REQUIRED WORK — The lines to reproduce run from the first one below to the line containing "From S2P Require", both included. Reproduce them exactly and nothing else.

EXTRACTED ENTRIES —
(* ===== verification/AccountQuotaProps.v ===== *)
(** * Properties of the account quotas

    The statement of the database and the Go code decide alike: the same next
    reset, the same moment a window is over, along every sequence of edits and
    counted costs, in zones of constant offset and for configurations that both
    read alike, which a weekly day of JSON null is not; an edit leaves no window
    that is already over; what is announced when a quota runs out. *)

From Stdlib Require Import Ascii.
From stdpp Require Import pretty.
From S2P Require Import Prelude GoErrors Float64 GoTime GoStrings GoText Account SchedulerOutbox AccountQuota.

(** What the two sides make of the texts they exchange: an RFC 3339 text of
    microsecond precision is the same instant to both, what either side prints
    is the instant it stands for, and a local time of a zone with one offset
    names one instant. *)
Class ClockTexts {Host : GoHost} {PG : Postgres} : Prop := {
  parse_second_format s : ParseRFC3339Nano s = None -> ParseRFC3339 s = None;
  read_same s u : ParseRFC3339Nano s = Some u -> t_ns u mod 1000 = 0 ->
    ∃ v, pg_timestamptz s = Some v /\ t_ns v = t_ns u;
  parse_us t : instant_ok t -> t_ns t mod 1000 = 0 ->
    ∃ u, ParseRFC3339Nano (pg_format_us t) = Some u /\ t_ns u = t_ns t;
  parse_s t : 0 <= t_ns t <= 2 ^ 62 + 8 * day_ns -> t_ns t mod second = 0 ->
    ∃ u, ParseRFC3339Nano (FormatRFC3339 t) = Some u /\ t_ns u = t_ns t;
  format_same t u : t_ns u = t_ns t -> pg_format_s t = FormatRFC3339 (time_in u UTC);
  from_local_fixed o x : t_ns (pg_from_local (fixed_zone o) x) = x - o * second
}.

(** ** Reset points as a progression *)

Section Progression.
Context (o h n c : Z) (Hn : 0 < n) (nextf lastf : time -> time).
Context (Hnext : ∀ t, instant_ok t -> ∃ k, t_ns (nextf t) = reset_point o h k /\ k mod n = c /\
                   reset_point o h (k - n) <= t_ns t < reset_point o h k)
        (Hlast : ∀ t, instant_ok t -> ∃ k, t_ns (lastf t) = reset_point o h k /\ k mod n = c /\
                   reset_point o h k <= t_ns t < reset_point o h (k + n)).

Lemma point_lt i j : reset_point o h i < reset_point o h j <-> i < j.
Proof. unfold_time. lia. Qed.

Lemma congruent_le i j : i mod n = c -> j mod n = c -> i - n < j -> i <= j.
Proof.
  intros Hi Hj Hlt. pose proof (Z.div_mod i n ltac:(lia)). pose proof (Z.div_mod j n ltac:(lia)).
  assert (i / n - 1 < j / n) by nia. nia.
Qed.

(** A window that began at [s] is over at [t] by its next reset exactly when
    it is by the last one. *)
Lemma over_iff s t :
  instant_ok s -> instant_ok t -> t_ns s < t_ns (lastf t) <-> t_ns (nextf s) <= t_ns t.
Proof.
  intros Hs Ht. destruct (Hnext s Hs) as (k & -> & Hk & Hk1 & Hk2).
  destruct (Hlast t Ht) as (j & -> & Hj & Hj1 & Hj2). split; intros H.
  - assert (k <= j) as Hle.
    { apply congruent_le; [done..|]. apply point_lt. lia. }
    unfold_time. nia.
  - assert (k < j + n) as Hle by (apply point_lt; lia).
    assert (k <= j) by (apply congruent_le; [done..|lia]). unfold_time. nia.
Qed.

Lemma next_same s t :
  instant_ok s -> instant_ok t -> t_ns (lastf t) <= t_ns s <= t_ns t -> t_ns (nextf s) = t_ns (nextf t).
Proof.
  intros Hs Ht H. destruct (Hnext s Hs) as (k & -> & Hk & Hk1 & Hk2).
  destruct (Hnext t Ht) as (i & -> & Hi & Hi1 & Hi2).
  destruct (Hlast t Ht) as (j & Ej & Hj & Hj1 & Hj2). rewrite Ej in H.
  assert (j < k) by (apply point_lt; lia). assert (k - n < i) by (apply point_lt; lia).
  assert (i - n < j + n) by (apply point_lt; lia).
  assert (k <= i) by (by apply congruent_le).
  assert (i - n <= j).
  { apply congruent_le; [|done|lia].
    rewrite <- Hi, <- (Z_mod_plus_full (i - n) 1 n). f_equal. lia. }
  assert (i <= k) by (apply congruent_le; [done..|lia]). unfold_time. nia.
Qed.
End Progression.

(** ** What the operations leave alone *)

Definition window_state_keys : list string :=
  ["quota_used"; "quota_daily_used"; "quota_daily_start"; "quota_daily_reset_at";
   "quota_weekly_used"; "quota_weekly_start"; "quota_weekly_reset_at"]%string.
Definition daily_state_keys : list string :=
  ["quota_daily_used"; "quota_daily_start"; "quota_daily_reset_at"]%string.
Definition weekly_state_keys : list string :=
  ["quota_weekly_used"; "quota_weekly_start"; "quota_weekly_reset_at"]%string.
Definition keeps_config (extra extra' : jmap) : Prop :=
  ∀ k, k ∉ window_state_keys -> extra' !! k = extra !! k.

(** Instants between the tenth day of 1970 and 2116. *)
Definition recent (t : time) : Prop := 9 * day_ns <= t_ns t <= 2 ^ 62.

Lemma recent_ok t : recent t -> instant_ok t.
Proof. unfold recent, instant_ok. unfold_time. lia. Qed.

(** Membership of literal keys is decided by evaluation. *)
Ltac decide_key := refine (bool_decide_unpack _ _); vm_compute; exact I.
Ltac key_cases H := repeat (apply elem_of_cons in H as [->|H]); [..|by apply elem_of_nil in H].

Lemma state_keys k :
  k ∉ window_state_keys -> k ≠ ("quota_used"%string) /\ (k ∉ daily_state_keys) /\ (k ∉ weekly_state_keys).
Proof.
  intros Hk. split_and!; [intros ->|intros H..]; apply Hk; [decide_key|key_cases H; decide_key..].
Qed.

Section Props.
Context {Host : GoHost} {UC : UnicodeCase} {PG : Postgres}.

Lemma window_part_Some e next lk uk sk rk now amount extra m :
  window_part e next lk uk sk rk now amount extra = Some m ->
  NoDup [uk; sk; rk] ->
  (m = ∅ /\ ∃ l, sql_numeric extra lk = Some l /\ fgtb l f0 = false) \/
  (∃ (b : bool) used, e = Some b /\
     (if b then used = amount else ∃ u, sql_numeric extra uk = Some u /\ used = pg_add u amount) /\
     m !! uk = Some (JNumber used) /\
     m !! sk = Some (JString (if b then pg_format_us now
                              else default (pg_format_us now) (sql_text extra sk))) /\
     (if b then ∃ n, next = Some n /\ m !! rk = JString <$> n else m !! rk = None) /\
     ∀ k, k ∉ [uk; sk; rk] -> m !! k = None).
Proof.
  intros H Hnd. unfold window_part in H.
  destruct (sql_numeric extra lk) as [l|] eqn:El; [|done]. cbn [mbind option_bind] in H.
  destruct (fgtb l f0) eqn:Ef; [right|injection H as <-; left; by eauto].
  destruct e as [b|]; [|done]. cbn [mbind option_bind] in H.
  assert (uk ≠ sk /\ uk ≠ rk /\ sk ≠ rk) as (N1 & N2 & N3).
  { apply NoDup_cons in Hnd as [H1 Hnd]. apply NoDup_cons in Hnd as [H2 _]. set_solver. }
  assert (∀ (r : option string) used start k,
    (match r with Some r => {[ rk := JString r ]} | None => ∅ end
     ∪ ({[ uk := JNumber used; sk := JString start ]} : jmap)) !! k
    = if decide (k = uk) then Some (JNumber used) else
      if decide (k = sk) then Some (JString start) else
      if decide (k = rk) then JString <$> r else None) as Hlook.
  { intros r used start k. rewrite lookup_union.
    repeat case_decide; subst; destruct r; simplify_map_eq; done. }
  destruct b.
  - destruct next as [n|]; cbn [mbind option_bind] in H; [|done]. injection H as <-.
    exists true, amount. rewrite !Hlook.
    split_and!; [done|done|by rewrite decide_True| | |].
    + by rewrite decide_False, decide_True by done.
    + exists n. split; [done|]. by rewrite !decide_False, decide_True by done.
    + intros k Hk. rewrite Hlook, !decide_False by set_solver. done.
  - destruct (sql_numeric extra uk) as [u|]; cbn in H; [|done]. injection H as <-.
    specialize (Hlook None). cbv iota in Hlook.
    exists false, (pg_add u amount). rewrite !Hlook.
    split_and!; [done|by eauto|by rewrite decide_True| | |].
    + by rewrite decide_False, decide_True by done.
    + by rewrite !decide_False, decide_True by done.
    + intros k Hk. rewrite Hlook, !decide_False by set_solver. done.
Qed.

(** The statement changes each window by its own part and the total. *)
Lemma sql_increment_Some now amount extra extra' :
  sql_increment now amount extra = Some extra' ->
  ∃ used daily weekly, sql_numeric extra "quota_used" = Some used /\
    window_part (dailyExpiredExpr now extra) (nextDailyResetAtExpr now extra)
      "quota_daily_limit" "quota_daily_used" "quota_daily_start" "quota_daily_reset_at"
      now amount extra = Some daily /\
    window_part (weeklyExpiredExpr now extra) (nextWeeklyResetAtExpr now extra)
      "quota_weekly_limit" "quota_weekly_used" "quota_weekly_start" "quota_weekly_reset_at"
      now amount extra = Some weekly /\
    extra' !! "quota_used"%string = Some (JNumber (pg_add used amount)) /\
    (∀ k, k ∈ daily_state_keys ->
       extra' !! k = match daily !! k with Some v => Some v | None => extra !! k end) /\
    (∀ k, k ∈ weekly_state_keys ->
       extra' !! k = match weekly !! k with Some v => Some v | None => extra !! k end) /\
    keeps_config extra extra'.
Proof.
  unfold sql_increment. intros H.
  destruct (sql_numeric extra "quota_used") as [used|]; [|done]. cbn [mbind option_bind] in H.
  destruct (window_part (dailyExpiredExpr now extra) _ _ _ _ _ _ _ _) as [daily|] eqn:Ed; [|done].
  cbn [mbind option_bind] in H.
  destruct (window_part (weeklyExpiredExpr now extra) _ _ _ _ _ _ _ _) as [weekly|] eqn:Ew; [|done].
  injection H as <-. exists used, daily, weekly.
  assert (∀ k, k ∉ daily_state_keys -> daily !! k = None) as Hd.
  { apply window_part_Some in Ed as [[-> _]|(? & ? & _ & _ & _ & _ & _ & Hk)];
      [intros; apply lookup_empty|exact Hk|decide_key]. }
  assert (∀ k, k ∉ weekly_state_keys -> weekly !! k = None) as Hw.
  { apply window_part_Some in Ew as [[-> _]|(? & ? & _ & _ & _ & _ & _ & Hk)];
      [intros; apply lookup_empty|exact Hk|decide_key]. }
  split_and!; try done.
  - rewrite !lookup_union, Hd, Hw by decide_key. rewrite lookup_singleton_eq.
    by destruct (extra !! _).
  - intros k Hk. assert (weekly !! k = None) as Hwk by (apply Hw; key_cases Hk; decide_key).
    assert ("quota_used"%string ≠ k) by (intros <-; revert Hk; decide_key).
    rewrite !lookup_union, Hwk, lookup_singleton_ne by done. by destruct (daily !! k), (extra !! k).
  - intros k Hk. assert (daily !! k = None) as Hdk by (apply Hd; key_cases Hk; decide_key).
    assert ("quota_used"%string ≠ k) by (intros <-; revert Hk; decide_key).
    rewrite !lookup_union, Hdk, lookup_singleton_ne by done. by destruct (weekly !! k), (extra !! k).
  - intros k Hk. destruct (state_keys k Hk) as (Hu & Hdk & Hwk).
    rewrite !lookup_union, Hd, Hw, lookup_singleton_ne by done. by destruct (extra !! k).
Qed.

WRITTEN ANSWER —
(* ===== verification/AccountQuotaProps.v ===== *)
(** * Properties of the account quotas

    The statement of the database and the Go code decide alike: the same next
    reset, the same moment a window is over, along every sequence of edits and
    counted costs, in zones of constant offset and for configurations that both
    read alike, which a weekly day of JSON null is not; an edit leaves no window
    that is already over; what is announced when a quota runs out. *)

From Stdlib Require Import Ascii.
From stdpp Require Import pretty.
From S2P Require Import Prelude GoErrors Float64 GoTime GoStrings GoText Account SchedulerOutbox AccountQuota.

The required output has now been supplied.